Why does my AWS SSO session die so fast? (And how to change it in the console)

#aws #identitycenter #iam #sso

Why does my AWS SSO session die so fast? (And how to change it in the console)

Ever open the AWS access portal, click into an account, get a few things done, grab coffee, come back—and your session is gone? You sign in again through IAM Identity Center (what people still call SSO), mutter something about timeouts, and move on.

I used to assume AWS was just being strict for security. Partly true. The other part is boring: the permission set is probably still on the default session length, which is often one hour. Once you know that, fixing it is a few clicks in the console. No Terraform, no CLI—just the UI.

1. Overview

What you are changing: Session duration on an IAM Identity Center permission set (how long console and CLI sessions issued through that set stay valid before you must re-authenticate through the portal).
Why it felt short: Default duration for a new permission set is commonly 1 hour unless someone already raised it.
What this article is not: IAM roles in accounts, temporary credentials from sts:AssumeRole in automation, or Control Tower landing zone knobs—only Identity Center permission sets.

2. Prerequisites

You can sign in to the AWS Management Console for the organization that owns IAM Identity Center (often the management or delegated admin account where the directory lives).
Your user (or role) has permission to edit permission sets (for example an IAM Identity Center administrator).

3. Open the permission set

3.1 Go to IAM Identity Center

In the console, open IAM Identity Center (search IAM Identity Center in the top search bar if the console layout moves again).

3.2 Open Permission sets

Choose Permission sets in the left navigation. Select the permission set you actually use for day-to-day access (for example AdministratorAccess, PowerUser, or a custom name your org created).

4. Edit session duration

4.1 Edit settings

On the permission set details page, choose Edit (sometimes shown as Edit configuration depending on the console version).

4.2 Find session duration

Look for Session duration (wording may be Session length or similar). You will see a value in hours (or a dropdown bounded by what Identity Center allows for that permission set).
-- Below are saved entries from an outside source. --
Definition HwInfoControl_getValue (f : eHwInfoField) : M Z :=
  hw ← hw_info;
  mret match f with
       | eHIF_PhysicalAudioOutCount => i32 (hi_nb_phys_audio_out hw)
       | eHIF_PhysicalAudioInCount => i32 (hi_nb_phys_audio_in hw)
       | eHIF_1394PlaybackCount => i32 (hi_nb_1394_playback_channels hw)
       | eHIF_1394RecordCount => i32 (hi_nb_1394_record_channels hw)
       | eHIF_GroupOutCount => i32 (hi_nb_out_groups hw)
       | eHIF_GroupInCount => i32 (hi_nb_in_groups hw)
       | eHIF_PhantomPower => Z.b2z (EFC_CMD_HW_CHECK_FLAG (hi_flags hw) 6)
       | eHIF_OpticalInterface => Z.b2z (EFC_CMD_HW_CHECK_FLAG (hi_flags hw) 2)
       | eHIF_PlaybackRouting => Z.b2z (EFC_CMD_HW_CHECK_FLAG (hi_flags hw) 7)
       end.

Inductive eMultiType := eT_SaveSession | eT_Identify.

Definition MultiControl_setValue (t : eMultiType) : M bool :=
  match t with
  | eT_SaveSession => saveSession
  | eT_Identify => '(ok, _) ← send (do_identify EfcIdentifyCmd_new); mret ok
  end.
End controls.

(** ** Firmware *)

Inductive eDatType := eDT_DspCode | eDT_IceLynxCode | eDT_Data | eDT_FPGACode | eDT_DeviceName | eDT_Invalid.

(** [m_data] is [None] for a null pointer. *)
Record Firmware := mkFirmware {
  m_source : string;
  m_Type : eDatType;
  m_flash_offset_address : Z;
  m_length_quads : Z;
  m_CRC32 : Z;
  m_checksum : Z;
  m_version : Z;
  m_append_crc : bool;
  m_footprint_quads : Z;
  m_data : option (list Z);
  m_valid : bool;
}.

Definition Firmware_new : Firmware := mkFirmware "none"%string eDT_Invalid 0 0 0 0 0 false 0 None false.

(** [operator==]. *)
Definition Firmware_eq (f g : Firmware) : bool :=
  if negb (m_flash_offset_address f =? m_flash_offset_address g) then false else
  if negb (m_length_quads f =? m_length_quads g) then false else
  match m_data f, m_data g with
  | None, None => true
  | Some a, Some b => bool_decide (take (Z.to_nat (m_length_quads f)) a = take (Z.to_nat (m_length_quads f)) b)
  | _, _ => false
  end.

(** [data] has [len] elements. *)
Definition Firmware_loadFromMemory (data : list Z) (addr : Z) (f : Firmware) : bool * Firmware :=
  (true, mkFirmware (m_source f) eDT_Invalid addr (zlength data) 0 0 0 false 0 (Some data) false).

Definition appends_crc (f : Firmware) : bool := m_append_crc f && (m_length_quads f <? m_footprint_quads f).

Definition getWriteDataLen (f : Firmware) : Z := if appends_crc f then m_footprint_quads f else m_length_quads f.

(** [None] where a null pointer is read or an index leaves the buffer. *)
Definition getWriteData (f : Firmware) (buff : list Z) : option (list Z) :=
  data ← m_data f;
  if (zlength data <? m_length_quads f) || (zlength buff <? m_length_quads f) then None else
  let buff := take (Z.to_nat (m_length_quads f)) data ++ drop (Z.to_nat (m_length_quads f)) buff in
  if appends_crc f then
    buff ← array_store (u32 (m_footprint_quads f - 1)) (fun _ => m_CRC32 f) buff;
    array_store (u32 (m_footprint_quads f - 2)) (fun _ => m_version f) buff
  else Some buff.

Section firmware_util.
Context {W : Type} `{EfcLink W} (uninit : Z).
Abbreviation M := (run (FwDevice W)).

Definition getFirmwareFromDevice (start len : Z) : M Firmware :=
  if len =? 0 then mret Firmware_new else
  '(ok, data) ← readFlash uninit start len (replicate (Z.to_nat len) uninit);
  if negb ok then mret Firmware_new else
  mret (Firmware_loadFromMemory data start Firmware_new).2.

Definition writeFirmwareToDevice (f : Firmware) : M bool :=
  match getWriteData f (replicate (Z.to_nat (getWriteDataLen f * 4)) uninit) with
  | None => fun _ => None
  | Some buff => writeFlash uninit (m_flash_offset_address f) (getWriteDataLen f) buff
  end.
End firmware_util.

Record dat_list := mkDatList { vendorid : Z; boxtype : Z; filenames : list string }.

Definition FW_VENDORID_ECHO : Z := 0x1486.

(** The constructor of [FirmwareUtil]. *)
Definition m_datlists : list dat_list :=
  [mkDatList FW_VENDORID_ECHO 0x000af2 ["Fireworks3"]%string;
   mkDatList FW_VENDORID_ECHO 0x000af4 ["Fireworks3"]%string;
   mkDatList FW_VENDORID_ECHO 0x000af8 ["bootstrap"; "audiofire8"; "audiofire8_E"; "FireworksARM"]%string;
   mkDatList FW_VENDORID_ECHO 0x00af12 ["bootstrap"; "audiofire12"; "audiofire12_E"; "FireworksARM"]%string].

(** [src.find(s)] finds [s]. *)
Fixpoint contains (s src : string) : bool :=
  String.prefix s src ||
  match src with
  | EmptyString => false
  | String _ src => contains s src
  end.

Definition isValidForDevice (vendor model : Z) (f : Firmware) : bool :=
  existsb (fun l => (boxtype l =? model) && (vendorid l =? vendor)
                    && existsb (fun name => contains (name ++ ".dat")%string (m_source f)) (filenames l)) m_datlists.

(** ** Firmware theorems *)

(** What is to be in the flash memory: the data and, where they are appended, the version and the
    checksum in the last two quadlets; [junk] fills the gap. *)
Definition firmware_image (f : Firmware) (data junk : list Z) : list Z :=
  if appends_crc f then data ++ take (Z.to_nat (m_footprint_quads f - m_length_quads f - 2)) junk ++ [m_version f; m_CRC32 f]
  else data.

(** There is room for both quadlets. *)
Definition firmware_fits (f : Firmware) (data : list Z) : Prop :=
  m_data f = Some data /\ zlength data = m_length_quads f /\ 0 <= m_footprint_quads f < 2 ^ 32
  /\ (appends_crc f = true -> m_length_quads f + 2 <= m_footprint_quads f).

Lemma array_store_at {A} (l1 : list A) (x : A) l2 f : array_store (zlength l1) f (l1 ++ x :: l2) = Some (l1 ++ f x :: l2).
Proof.
  unfold array_store. rewrite zlength_app. pose proof (zlength_nonneg l1). change (zlength (x :: l2)) with (Z.of_nat (S (length l2))).
  rewrite (proj2 (Z.leb_le _ _)), (proj2 (Z.ltb_lt _ _)) by lia. cbn [andb]. f_equal. unfold zlength. rewrite Nat2Z.id.
  rewrite <- (Nat.add_0_r (length l1)). by rewrite alter_app_r.
Qed.
Definition SP_getBufferHeadTimestamp : M (double * Z) := from_buffer getBufferHeadTimestamp.
Definition SP_getBufferTailTimestamp : M (double * Z) := from_buffer getBufferTailTimestamp.
Definition SP_setBufferTailTimestamp (ts : double) : M unit := on_buffer (setBufferTailTimestamp ts).
Definition SP_setBufferHeadTimestamp (ts : double) : M unit := on_buffer (setBufferHeadTimestamp ts).
Definition SP_getBufferFill : M Z := b ← from_buffer getBufferFill; mret (i32 b).
Definition getExtraBufferFrames : M Z := gets (fun s => m_extra_buffer_frames (settings (sp s))).

(** Silence for the prefill of a transmit buffer: freshly allocated zeroes, encoded by the child. *)
Definition transferSilence (nframes : Z) : M bool :=
  es ← gets (fun s => getEventSize (child s)); ev ← gets (fun s => getEventsPerFrame (child s));
  '(_, dummybuffer) ← transmitSilenceBlock (replicate (Z.to_nat (es * u32 (nframes * ev))) 0) nframes 0;
  call_buffer (preloadFrames nframes dummybuffer true).

(** ** The state machine *)

Definition doStop : M bool :=
  st ← get_state;
  r ← (match st with
       | ePS_Created =>
           rate ← from_world getNominalRate;
           set_ticks_per_frame (f_of_d (ddiv (d_of_Z TICKS_PER_SECOND) (d_of_f (f_of_Z rate)))) ;;
           id ← from_world getLocalNodeId; set_local_node_id (id .& 0x3f) ;;
           set_correct_last_timestamp false ;;
           ok ← setupDataBuffer; mret (Some ok)
       | ePS_DryRunning =>
           ok ← call_world stopHandlerForStream;
           mret (if ok : bool then Some true else None)
       | _ => mret None
       end);
  match r with
  | None => mret false
  | Some ok =>
      ok2 ← call_buffer clearBuffer;
      on_buffer (setTransparent true) ;;
      ok3 ← call_ports preparePorts;
      set_state ePS_Stopped ;;
      SIGNAL_ACTIVITY_ALL ;;
      mret (ok && ok2 && ok3)
  end.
Pick something that matches how you work—for example 8 hours for a normal workday—without ignoring your org’s security policy. Shorter is generally safer for high-privilege sets; longer is more convenient and widens the window if a session is misused.

4.3 Save

Save the change. Existing sessions do not always pick up the new limit immediately; people may need to sign out of the access portal and sign in again (or wait for the current session to expire) before the new duration applies.

5. Summary

Short timeouts after portal login are often just the permission set default (commonly one hour), not a mystery AWS punishment.
IAM Identity Center → Permission sets → your set → Edit → Session duration → save. Re-login if you do not see the new behavior yet.